(EXTRACTED RECORDS):
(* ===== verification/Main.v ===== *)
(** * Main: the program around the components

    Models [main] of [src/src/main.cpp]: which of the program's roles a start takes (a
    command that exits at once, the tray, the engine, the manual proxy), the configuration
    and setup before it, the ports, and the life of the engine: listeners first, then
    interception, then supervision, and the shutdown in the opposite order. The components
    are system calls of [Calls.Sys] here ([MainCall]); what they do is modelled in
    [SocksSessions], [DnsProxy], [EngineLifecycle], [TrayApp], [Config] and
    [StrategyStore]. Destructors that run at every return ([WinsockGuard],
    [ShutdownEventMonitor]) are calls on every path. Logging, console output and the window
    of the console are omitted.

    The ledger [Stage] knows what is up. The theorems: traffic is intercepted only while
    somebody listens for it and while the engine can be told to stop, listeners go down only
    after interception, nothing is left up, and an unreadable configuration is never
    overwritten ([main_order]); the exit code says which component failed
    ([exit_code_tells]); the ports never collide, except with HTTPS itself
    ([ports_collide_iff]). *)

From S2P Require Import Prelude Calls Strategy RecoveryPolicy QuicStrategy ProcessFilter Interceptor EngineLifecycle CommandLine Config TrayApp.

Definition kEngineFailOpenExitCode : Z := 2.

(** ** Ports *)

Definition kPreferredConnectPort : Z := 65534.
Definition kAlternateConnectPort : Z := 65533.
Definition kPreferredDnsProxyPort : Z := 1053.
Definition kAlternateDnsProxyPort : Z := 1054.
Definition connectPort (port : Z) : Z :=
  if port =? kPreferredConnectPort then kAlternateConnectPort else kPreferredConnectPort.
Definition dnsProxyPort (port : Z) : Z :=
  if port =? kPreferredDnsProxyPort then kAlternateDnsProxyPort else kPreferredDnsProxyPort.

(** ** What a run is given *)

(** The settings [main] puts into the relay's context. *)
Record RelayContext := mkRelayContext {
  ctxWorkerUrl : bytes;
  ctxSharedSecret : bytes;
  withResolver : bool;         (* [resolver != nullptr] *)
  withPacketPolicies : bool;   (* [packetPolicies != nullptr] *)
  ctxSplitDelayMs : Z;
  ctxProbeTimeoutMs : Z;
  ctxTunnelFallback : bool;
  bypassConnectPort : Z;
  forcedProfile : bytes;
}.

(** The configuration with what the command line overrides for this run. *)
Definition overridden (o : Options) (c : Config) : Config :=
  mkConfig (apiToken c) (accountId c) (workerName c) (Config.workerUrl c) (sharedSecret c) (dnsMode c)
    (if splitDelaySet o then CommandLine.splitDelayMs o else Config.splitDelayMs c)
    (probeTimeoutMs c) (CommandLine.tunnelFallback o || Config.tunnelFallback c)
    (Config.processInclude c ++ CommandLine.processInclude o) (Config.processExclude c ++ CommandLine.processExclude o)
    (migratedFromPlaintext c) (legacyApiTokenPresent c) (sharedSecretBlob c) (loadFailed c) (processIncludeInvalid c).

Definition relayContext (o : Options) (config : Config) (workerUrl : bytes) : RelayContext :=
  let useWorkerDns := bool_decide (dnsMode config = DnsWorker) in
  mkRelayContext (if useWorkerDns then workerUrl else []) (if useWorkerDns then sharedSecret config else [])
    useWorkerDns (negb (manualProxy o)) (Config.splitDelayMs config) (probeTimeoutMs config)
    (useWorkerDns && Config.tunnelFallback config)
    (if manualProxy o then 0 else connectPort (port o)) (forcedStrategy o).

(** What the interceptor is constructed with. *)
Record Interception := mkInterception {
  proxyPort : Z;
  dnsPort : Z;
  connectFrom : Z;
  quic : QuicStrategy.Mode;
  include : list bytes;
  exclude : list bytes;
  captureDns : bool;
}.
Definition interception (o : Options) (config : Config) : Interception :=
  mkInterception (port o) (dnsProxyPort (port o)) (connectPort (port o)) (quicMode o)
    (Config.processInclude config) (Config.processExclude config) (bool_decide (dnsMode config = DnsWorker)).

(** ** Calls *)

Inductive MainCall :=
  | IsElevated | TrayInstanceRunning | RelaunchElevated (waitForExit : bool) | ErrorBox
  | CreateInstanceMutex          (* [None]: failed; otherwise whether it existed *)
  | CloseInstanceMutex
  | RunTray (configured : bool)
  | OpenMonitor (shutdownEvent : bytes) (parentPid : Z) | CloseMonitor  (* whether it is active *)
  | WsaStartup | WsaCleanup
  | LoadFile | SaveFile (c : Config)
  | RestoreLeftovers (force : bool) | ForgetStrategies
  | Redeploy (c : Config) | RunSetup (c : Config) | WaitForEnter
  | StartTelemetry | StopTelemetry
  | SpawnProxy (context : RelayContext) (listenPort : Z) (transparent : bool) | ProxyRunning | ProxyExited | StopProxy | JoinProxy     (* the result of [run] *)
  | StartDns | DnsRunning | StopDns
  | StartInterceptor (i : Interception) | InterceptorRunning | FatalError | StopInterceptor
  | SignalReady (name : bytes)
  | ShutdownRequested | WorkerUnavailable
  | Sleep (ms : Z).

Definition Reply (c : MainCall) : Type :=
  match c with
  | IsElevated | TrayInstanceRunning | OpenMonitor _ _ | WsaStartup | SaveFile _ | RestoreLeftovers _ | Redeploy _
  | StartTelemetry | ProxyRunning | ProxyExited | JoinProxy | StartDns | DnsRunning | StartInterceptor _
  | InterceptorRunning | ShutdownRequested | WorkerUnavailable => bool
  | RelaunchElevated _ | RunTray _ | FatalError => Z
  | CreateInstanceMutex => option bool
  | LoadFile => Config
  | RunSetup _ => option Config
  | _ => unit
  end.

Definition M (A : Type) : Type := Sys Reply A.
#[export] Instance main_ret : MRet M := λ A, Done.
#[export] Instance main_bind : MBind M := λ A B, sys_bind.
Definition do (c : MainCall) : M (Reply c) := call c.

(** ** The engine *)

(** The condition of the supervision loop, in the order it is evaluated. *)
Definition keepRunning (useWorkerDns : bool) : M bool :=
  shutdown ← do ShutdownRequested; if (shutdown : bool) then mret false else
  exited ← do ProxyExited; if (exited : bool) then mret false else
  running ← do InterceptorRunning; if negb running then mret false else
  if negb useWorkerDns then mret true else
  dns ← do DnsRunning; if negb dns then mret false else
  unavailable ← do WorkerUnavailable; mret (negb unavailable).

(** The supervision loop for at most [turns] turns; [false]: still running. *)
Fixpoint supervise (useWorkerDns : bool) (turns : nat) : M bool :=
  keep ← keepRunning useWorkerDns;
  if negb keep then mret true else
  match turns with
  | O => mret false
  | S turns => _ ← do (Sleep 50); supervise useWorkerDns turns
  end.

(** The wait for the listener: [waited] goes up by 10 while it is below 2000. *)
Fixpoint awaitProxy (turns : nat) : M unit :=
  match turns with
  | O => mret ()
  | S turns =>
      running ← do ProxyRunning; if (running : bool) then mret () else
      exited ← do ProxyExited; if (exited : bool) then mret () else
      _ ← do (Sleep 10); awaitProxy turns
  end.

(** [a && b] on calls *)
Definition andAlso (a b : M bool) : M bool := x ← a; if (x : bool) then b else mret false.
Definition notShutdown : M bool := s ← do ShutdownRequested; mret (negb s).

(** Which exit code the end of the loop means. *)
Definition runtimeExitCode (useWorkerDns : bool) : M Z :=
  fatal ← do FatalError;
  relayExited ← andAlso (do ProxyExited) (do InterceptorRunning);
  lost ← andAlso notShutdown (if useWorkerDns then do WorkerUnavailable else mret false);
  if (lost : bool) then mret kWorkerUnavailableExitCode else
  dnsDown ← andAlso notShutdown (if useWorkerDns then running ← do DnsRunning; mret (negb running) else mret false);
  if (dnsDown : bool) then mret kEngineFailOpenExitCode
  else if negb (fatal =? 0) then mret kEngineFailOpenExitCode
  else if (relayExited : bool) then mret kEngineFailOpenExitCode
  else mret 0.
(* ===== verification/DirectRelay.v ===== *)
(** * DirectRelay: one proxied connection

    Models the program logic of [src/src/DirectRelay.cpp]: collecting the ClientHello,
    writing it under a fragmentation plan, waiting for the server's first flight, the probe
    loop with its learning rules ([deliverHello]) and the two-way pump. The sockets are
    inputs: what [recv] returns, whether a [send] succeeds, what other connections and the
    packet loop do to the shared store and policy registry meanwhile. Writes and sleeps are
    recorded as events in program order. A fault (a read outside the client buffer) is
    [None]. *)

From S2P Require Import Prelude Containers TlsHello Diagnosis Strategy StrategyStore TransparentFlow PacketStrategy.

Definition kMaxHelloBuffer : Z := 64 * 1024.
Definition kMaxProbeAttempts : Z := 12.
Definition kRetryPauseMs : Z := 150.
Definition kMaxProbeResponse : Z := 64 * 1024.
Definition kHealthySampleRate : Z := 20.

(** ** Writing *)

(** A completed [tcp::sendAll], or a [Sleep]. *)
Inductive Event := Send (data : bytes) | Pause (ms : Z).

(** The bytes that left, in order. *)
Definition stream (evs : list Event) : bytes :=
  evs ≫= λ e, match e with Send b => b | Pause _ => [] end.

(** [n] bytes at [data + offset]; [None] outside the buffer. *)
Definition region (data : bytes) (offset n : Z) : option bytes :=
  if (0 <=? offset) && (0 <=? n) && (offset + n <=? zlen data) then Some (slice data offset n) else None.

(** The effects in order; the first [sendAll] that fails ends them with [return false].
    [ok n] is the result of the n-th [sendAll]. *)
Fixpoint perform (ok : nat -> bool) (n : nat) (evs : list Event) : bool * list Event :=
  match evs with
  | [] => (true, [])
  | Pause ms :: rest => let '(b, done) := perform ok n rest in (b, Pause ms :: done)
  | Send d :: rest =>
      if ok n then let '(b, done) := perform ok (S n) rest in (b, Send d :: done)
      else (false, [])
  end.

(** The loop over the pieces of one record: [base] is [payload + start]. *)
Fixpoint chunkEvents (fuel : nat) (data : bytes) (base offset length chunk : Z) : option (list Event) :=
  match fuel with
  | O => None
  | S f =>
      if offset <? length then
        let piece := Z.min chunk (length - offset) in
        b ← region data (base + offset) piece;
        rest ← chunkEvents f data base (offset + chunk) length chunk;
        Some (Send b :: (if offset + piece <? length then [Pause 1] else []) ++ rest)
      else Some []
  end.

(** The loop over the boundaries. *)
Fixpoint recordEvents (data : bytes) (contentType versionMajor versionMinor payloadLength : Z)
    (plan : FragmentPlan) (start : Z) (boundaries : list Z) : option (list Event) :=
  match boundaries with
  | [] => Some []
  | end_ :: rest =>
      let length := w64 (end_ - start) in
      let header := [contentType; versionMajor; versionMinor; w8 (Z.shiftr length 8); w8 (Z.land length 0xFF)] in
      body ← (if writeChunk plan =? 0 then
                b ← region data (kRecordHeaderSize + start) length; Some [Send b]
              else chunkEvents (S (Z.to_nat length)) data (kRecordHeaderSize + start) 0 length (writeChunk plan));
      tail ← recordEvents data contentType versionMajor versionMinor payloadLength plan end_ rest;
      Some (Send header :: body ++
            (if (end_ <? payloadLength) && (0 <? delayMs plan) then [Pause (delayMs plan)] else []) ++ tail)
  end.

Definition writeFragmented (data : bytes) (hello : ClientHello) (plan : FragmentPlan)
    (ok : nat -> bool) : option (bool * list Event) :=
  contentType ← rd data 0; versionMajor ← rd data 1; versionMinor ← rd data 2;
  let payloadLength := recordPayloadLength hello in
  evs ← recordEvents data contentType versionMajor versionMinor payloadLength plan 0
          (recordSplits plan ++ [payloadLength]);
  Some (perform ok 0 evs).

(TASK BRIEF): For this exercise, please output exactly the lines above starting at the line with "(configured : bool)" and ending at the line with "Fixpoint supervise (useWorkerDns", ends included.

(SOLUTION TO THE EXERCISE):
  | RunTray (configured : bool)
  | OpenMonitor (shutdownEvent : bytes) (parentPid : Z) | CloseMonitor  (* whether it is active *)
  | WsaStartup | WsaCleanup
  | LoadFile | SaveFile (c : Config)
  | RestoreLeftovers (force : bool) | ForgetStrategies
  | Redeploy (c : Config) | RunSetup (c : Config) | WaitForEnter
  | StartTelemetry | StopTelemetry
  | SpawnProxy (context : RelayContext) (listenPort : Z) (transparent : bool) | ProxyRunning | ProxyExited | StopProxy | JoinProxy     (* the result of [run] *)
  | StartDns | DnsRunning | StopDns
  | StartInterceptor (i : Interception) | InterceptorRunning | FatalError | StopInterceptor
  | SignalReady (name : bytes)
  | ShutdownRequested | WorkerUnavailable
  | Sleep (ms : Z).

Definition Reply (c : MainCall) : Type :=
  match c with
  | IsElevated | TrayInstanceRunning | OpenMonitor _ _ | WsaStartup | SaveFile _ | RestoreLeftovers _ | Redeploy _
  | StartTelemetry | ProxyRunning | ProxyExited | JoinProxy | StartDns | DnsRunning | StartInterceptor _
  | InterceptorRunning | ShutdownRequested | WorkerUnavailable => bool
  | RelaunchElevated _ | RunTray _ | FatalError => Z
  | CreateInstanceMutex => option bool
  | LoadFile => Config
  | RunSetup _ => option Config
  | _ => unit
  end.

Definition M (A : Type) : Type := Sys Reply A.
#[export] Instance main_ret : MRet M := λ A, Done.
#[export] Instance main_bind : MBind M := λ A B, sys_bind.
Definition do (c : MainCall) : M (Reply c) := call c.

(** ** The engine *)

(** The condition of the supervision loop, in the order it is evaluated. *)
Definition keepRunning (useWorkerDns : bool) : M bool :=
  shutdown ← do ShutdownRequested; if (shutdown : bool) then mret false else
  exited ← do ProxyExited; if (exited : bool) then mret false else
  running ← do InterceptorRunning; if negb running then mret false else
  if negb useWorkerDns then mret true else
  dns ← do DnsRunning; if negb dns then mret false else
  unavailable ← do WorkerUnavailable; mret (negb unavailable).

(** The supervision loop for at most [turns] turns; [false]: still running. *)
Fixpoint supervise (useWorkerDns : bool) (turns : nat) : M bool :=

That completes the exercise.